→ **PROVIDED ENTRIES**
━━━━━━━━

(** * TemplateFactory: a shallow embedding of [TemplateFactory.js]

    The development follows the source file: JavaScript strings and the
    regular-expression replacements, the host document as far as the code
    observes it, [ComponentBlock] with its operations, [ComponentVar] with
    the class helpers, and the factory with its index.  The selector engine
    of the host is a parameter of the operations; a small engine for the
    selectors that the source builds serves where a concrete host is run. *)

From Stdlib Require Import NArith String Ascii.
From stdpp Require Import base option list numbers countable gmap fin_maps pretty.

Local Open Scope N_scope.
Local Open Scope list_scope.

(** ** JavaScript strings *)

(** A JavaScript string is a sequence of UTF-16 code units.  Regular
    expressions without the [u] flag work on code units as well. *)
Abbreviation jsstring := (list N).

(** ASCII literals of the source, written as Rocq strings. *)
Definition js (s : string) : jsstring :=
  map N_of_ascii (list_ascii_of_string s).

(** [String(i)] for a non-negative integer counter. *)
Definition dec (i : nat) : jsstring := js (pretty i).

Arguments js : simpl never.
Arguments dec : simpl never.

(** The decimal digits, and the number of digits a string ends with. *)
Definition is_digit (c : N) : bool := (48 <=? c) && (c <=? 57).

Fixpoint leading_digits (s : jsstring) : nat :=
  match s with
  | c :: t => if is_digit c then S (leading_digits t) else 0%nat
  | [] => 0%nat
  end.

Definition trailing_digits (s : jsstring) : nat := leading_digits (rev s).

(** Truthiness of a string value: only [''] is falsy. *)
Definition nonempty (s : jsstring) : bool :=
  match s with [] => false | _ :: _ => true end.

(** [s || ''] on a string is the string itself. *)
Definition or_empty (s : jsstring) : jsstring :=
  if nonempty s then s else [].

(** The class [\s] of ECMAScript: white space and line terminators. *)
Definition is_js_space (c : N) : bool :=
  ((9 <=? c) && (c <=? 13)) || (c =? 32) || (c =? 160) || (c =? 5760)
  || ((8192 <=? c) && (c <=? 8202)) || (c =? 8232) || (c =? 8233)
  || (c =? 8239) || (c =? 8287) || (c =? 12288) || (c =? 65279).

Definition mem_code (c : N) (l : list N) : bool :=
  existsb (N.eqb c) l.

(** [s.replace(/[...]+/g, r)] for a character class: every maximal run of
    characters of the class is replaced by one copy of [r].  [in_run] tells
    whether the previous character already belonged to the current match. *)
Fixpoint replace_runs (cls : N -> bool) (r : jsstring) (in_run : bool)
    (s : jsstring) : jsstring :=
  match s with
  | [] => []
  | c :: t =>
      if cls c
      then (if in_run then [] else r) ++ replace_runs cls r true t
      else c :: replace_runs cls r false t
  end.

Definition replace_class (cls : N -> bool) (r s : jsstring) : jsstring :=
  replace_runs cls r false s.

(** *** The three character classes of the source *)

(** [/[\s_\-]+/g] of the factory constructor. *)
Definition index_class (c : N) : bool :=
  is_js_space c || (c =? 95) || (c =? 45).

(** [/[\s\-]+/g] of the [ComponentBlock] constructor. *)
Definition prefix_class (c : N) : bool :=
  is_js_space c || (c =? 45).

(** The punctuation of the class in [flattenObjectId], as code units in
    source order: every ASCII punctuation mark except the underscore. *)
Definition forbidden_punctuation : list N :=
  [33; 34; 39; 35; 36; 94; 60; 62; 61; 63; 42; 46; 47; 92; 93; 91; 123;
   125; 96; 126; 37; 38; 45; 40; 41; 43; 44; 58; 59; 64; 124].

Definition forbidden (c : N) : bool :=
  mem_code c forbidden_punctuation || is_js_space c.

(** [flattenObjectId] on a string argument. *)
Definition flattenObjectId (objectid : jsstring) : jsstring :=
  replace_class forbidden [] objectid.

(** ** Outcomes of JavaScript code *)

Inductive exn := TypeError | SyntaxError.

(** A call either returns a value and the state it leaves, or throws and
    leaves the state it had reached, or the model ran out of loop fuel. *)
Inductive outcome (S A : Type) :=
  | Ok (a : A) (s : S)
  | Throw (e : exn) (s : S)
  | OutOfFuel.
Arguments Ok {S A} a s.
Arguments Throw {S A} e s.
Arguments OutOfFuel {S A}.

Definition M (S A : Type) : Type := S -> outcome S A.

Definition ret {S A} (a : A) : M S A := fun s => Ok a s.

Definition bind {S A B} (m : M S A) (k : A -> M S B) : M S B :=
  fun s =>
    match m s with
    | Ok a s' => k a s'
    | Throw e s' => Throw e s'
    | OutOfFuel => OutOfFuel
    end.

Definition throw {S A} (e : exn) : M S A := fun s => Throw e s.
Definition get {S} : M S S := fun s => Ok s s.
Definition put {S} (s : S) : M S unit := fun _ => Ok tt s.
Definition modify {S} (f : S -> S) : M S unit := fun s => Ok tt (f s).

Declare Scope js_scope.
Delimit Scope js_scope with js.
Notation "'let*' x ':=' m 'in' k" := (bind m (fun x => k))
  (at level 10, x pattern, m at level 100, k at level 200) : js_scope.
Notation "m ';;' k" := (bind m (fun _ => k))
  (at level 100, k at level 200, right associativity) : js_scope.

(** ** The host document, as far as the code observes it *)

(** A node of the host: its [nodeType], the identity of the node object,
    its nesting depth inside the tree that holds it, the [id] attribute
    (absent or a string), the class list and the two [data-] attributes
    read by [ComponentVar].  A tree is the list of its nodes in tree order,
    so that the children of a node are the nodes of the next depth that
    follow it. *)
Record Node := {
  nodeType : N;
  ref : nat;
  depth : nat;
  id_attr : option jsstring;
  classList : list jsstring;
  trueclass : option jsstring;
  falseclass : option jsstring
}.
Lemma append_cons (x : ascii) (a b : string) :
  String x a +:+ b = String x (a +:+ b).
Proof. reflexivity. Qed.

Lemma append_assoc (a b c : string) : (a +:+ b) +:+ c = a +:+ (b +:+ c).
Proof.
  induction a as [|x a IH]; [reflexivity|].
  rewrite !append_cons, IH. reflexivity.
Qed.

Lemma length_append (a b : string) :
  String.length (a +:+ b) = (String.length a + String.length b)%nat.
Proof.
  induction a as [|x a IH]; [reflexivity|].
  rewrite append_cons. simpl. rewrite IH. reflexivity.
Qed.

Lemma length_mapChars (f : ascii -> ascii) (s : string) :
  String.length (Js.mapChars f s) = String.length s.
Proof. induction s as [|x s IH]; simpl; [reflexivity|]. rewrite IH. reflexivity. Qed.

Lemma length_stringOfChars (l : list ascii) :
  String.length (Js.stringOfChars l) = length l.
Proof. induction l as [|x l IH]; simpl; [reflexivity|]. rewrite IH. reflexivity. Qed.

Lemma length_repeatChar (k : nat) (c : ascii) : String.length (Js.repeatChar k c) = k.
Proof. induction k as [|k IH]; simpl; [reflexivity|]. rewrite IH. reflexivity. Qed.

Lemma stringOfChars_app (l1 l2 : list ascii) :
  Js.stringOfChars (l1 ++ l2)%list = Js.stringOfChars l1 +:+ Js.stringOfChars l2.
Proof.
  induction l1 as [|x l1 IH]; [reflexivity|].
  cbn [app Js.stringOfChars foldr]. fold (Js.stringOfChars (l1 ++ l2)%list).
  fold (Js.stringOfChars l1). rewrite IH, append_cons. reflexivity.
Qed.

Lemma splitAt_append (a b : string) :
  PathFormat.splitAt (String.length a) (a +:+ b) = Some (a, b).
Proof.
  induction a as [|x a IH]; [reflexivity|].
  rewrite append_cons. cbn [String.length PathFormat.splitAt].
  rewrite IH. reflexivity.
Qed.

Lemma nonempty_of_length (s : string) :
  (0 < String.length s)%nat -> exists c r, s = String c r.
Proof. destruct s as [|c r]; simpl; [lia|]. intros _. eauto. Qed.

End Strings.

(** *** Hexadecimal digits *)

Lemma hexValue_hexDigit (d : N) :
  (d < 16)%N -> PathFormat.hexValue (Js.hexDigit d) = Some d.
Proof.
  intros Hd.
  assert (H : exists k : nat, (k < 16)%nat /\ d = N.of_nat k)
    by (exists (N.to_nat d); split; lia).
  destruct H as (k & Hk & ->).
  do 16 (destruct k as [|k]; [reflexivity|]). lia.
Qed.

Lemma isHexChar_lowerChar (c : ascii) :
  Js.isHexChar c = true -> Js.isHexChar (Js.lowerChar c) = true.
Proof.
  destruct c as [[] [] [] [] [] [] [] []]; vm_compute; intros H; exact H.
Qed.

Lemma parseHexFrom_app (l1 l2 : list ascii) (acc : N) :
  PathFormat.parseHexFrom acc (Js.stringOfChars (l1 ++ l2)%list)
  = PathFormat.parseHexFrom acc (Js.stringOfChars l1)
      ≫= (fun a => PathFormat.parseHexFrom a (Js.stringOfChars l2)).
Proof.
  revert acc.
  induction l1 as [|x l1 IH]; intros acc; [reflexivity|].
  cbn [app Js.stringOfChars foldr PathFormat.parseHexFrom].
  fold (Js.stringOfChars (l1 ++ l2)%list). fold (Js.stringOfChars l1).
  destruct (PathFormat.hexValue x) as [d|]; [|reflexivity].
  cbn [mbind option_bind]. apply IH.
Qed.
(** * MC88100 subset simulator (CPSC 3300): shallow embedding and properties

    The repository holds two C programs that share almost all of their text:

    - [MC88100 RISC Instruction Simulator/sim.c], the plain simulator, and
    - [MC88100 Simulator with Cache/sim.c], the same simulator with a
      data-cache directory ([cache_init], [cache_access], [cache_stats]) that
      is consulted by the load and store handlers.

    Conventions of the embedding.

    - A C [int] is a [Z] in [-2^31, 2^31); arithmetic results are brought back
      into that range with [sint32] (two's complement wrap-around).  An
      [unsigned int] is a [Z] in [0, 2^32), normalised with [uint32].
    - [>>] on an [int] is the arithmetic shift ([Z.shiftr] on the signed
      value), which is what [ext] relies on; [>>] on an [unsigned int] is the
      logical shift.  [<<] keeps the low 32 bits of the mathematical result.
    - The global arrays ([mem], [reg], [valid], [dirty], [tag], [lru]) are
      finite maps read with default 0: C zero-initialises globals.  Index
      checks are written out where the source has them.
    - [assert] and [exit] end a run; they are the [Stop] results of the error
      monad [res].
    - The instruction fetch [ir = mem[ fip >> 2 ]] has no bounds check.  For
      an index outside [mem] the C implementation delivers whatever it keeps
      beside the array; the source does not determine that word, so each
      program takes it from a parameter [beside], a function of the
      program's globals and the index.  Every other array access of the
      source is inside its array.
    - The trace output controlled by [verbose] is not modelled; [verbose] is 0
      unless a command-line flag is given, and it never influences the
      processor state or the counters. *)

From Stdlib Require Import ZArith Lia List Bool.
From stdpp Require Import base gmap.
Import ListNotations.
Local Open Scope Z_scope.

━━━━━━━━

→ **WHAT YOU WILL DO**
Retype the entries above exactly, but only from the line containing "String.length (a +:+" through the line containing "cbn [app Js.stringOfChars foldr].", both included.

→ **OUTPUT FOR THIS EXERCISE**
  String.length (a +:+ b) = (String.length a + String.length b)%nat.
Proof.
  induction a as [|x a IH]; [reflexivity|].
  rewrite append_cons. simpl. rewrite IH. reflexivity.
Qed.

Lemma length_mapChars (f : ascii -> ascii) (s : string) :
  String.length (Js.mapChars f s) = String.length s.
Proof. induction s as [|x s IH]; simpl; [reflexivity|]. rewrite IH. reflexivity. Qed.

Lemma length_stringOfChars (l : list ascii) :
  String.length (Js.stringOfChars l) = length l.
Proof. induction l as [|x l IH]; simpl; [reflexivity|]. rewrite IH. reflexivity. Qed.

Lemma length_repeatChar (k : nat) (c : ascii) : String.length (Js.repeatChar k c) = k.
Proof. induction k as [|k IH]; simpl; [reflexivity|]. rewrite IH. reflexivity. Qed.

Lemma stringOfChars_app (l1 l2 : list ascii) :
  Js.stringOfChars (l1 ++ l2)%list = Js.stringOfChars l1 +:+ Js.stringOfChars l2.
Proof.
  induction l1 as [|x l1 IH]; [reflexivity|].
  cbn [app Js.stringOfChars foldr]. fold (Js.stringOfChars (l1 ++ l2)%list).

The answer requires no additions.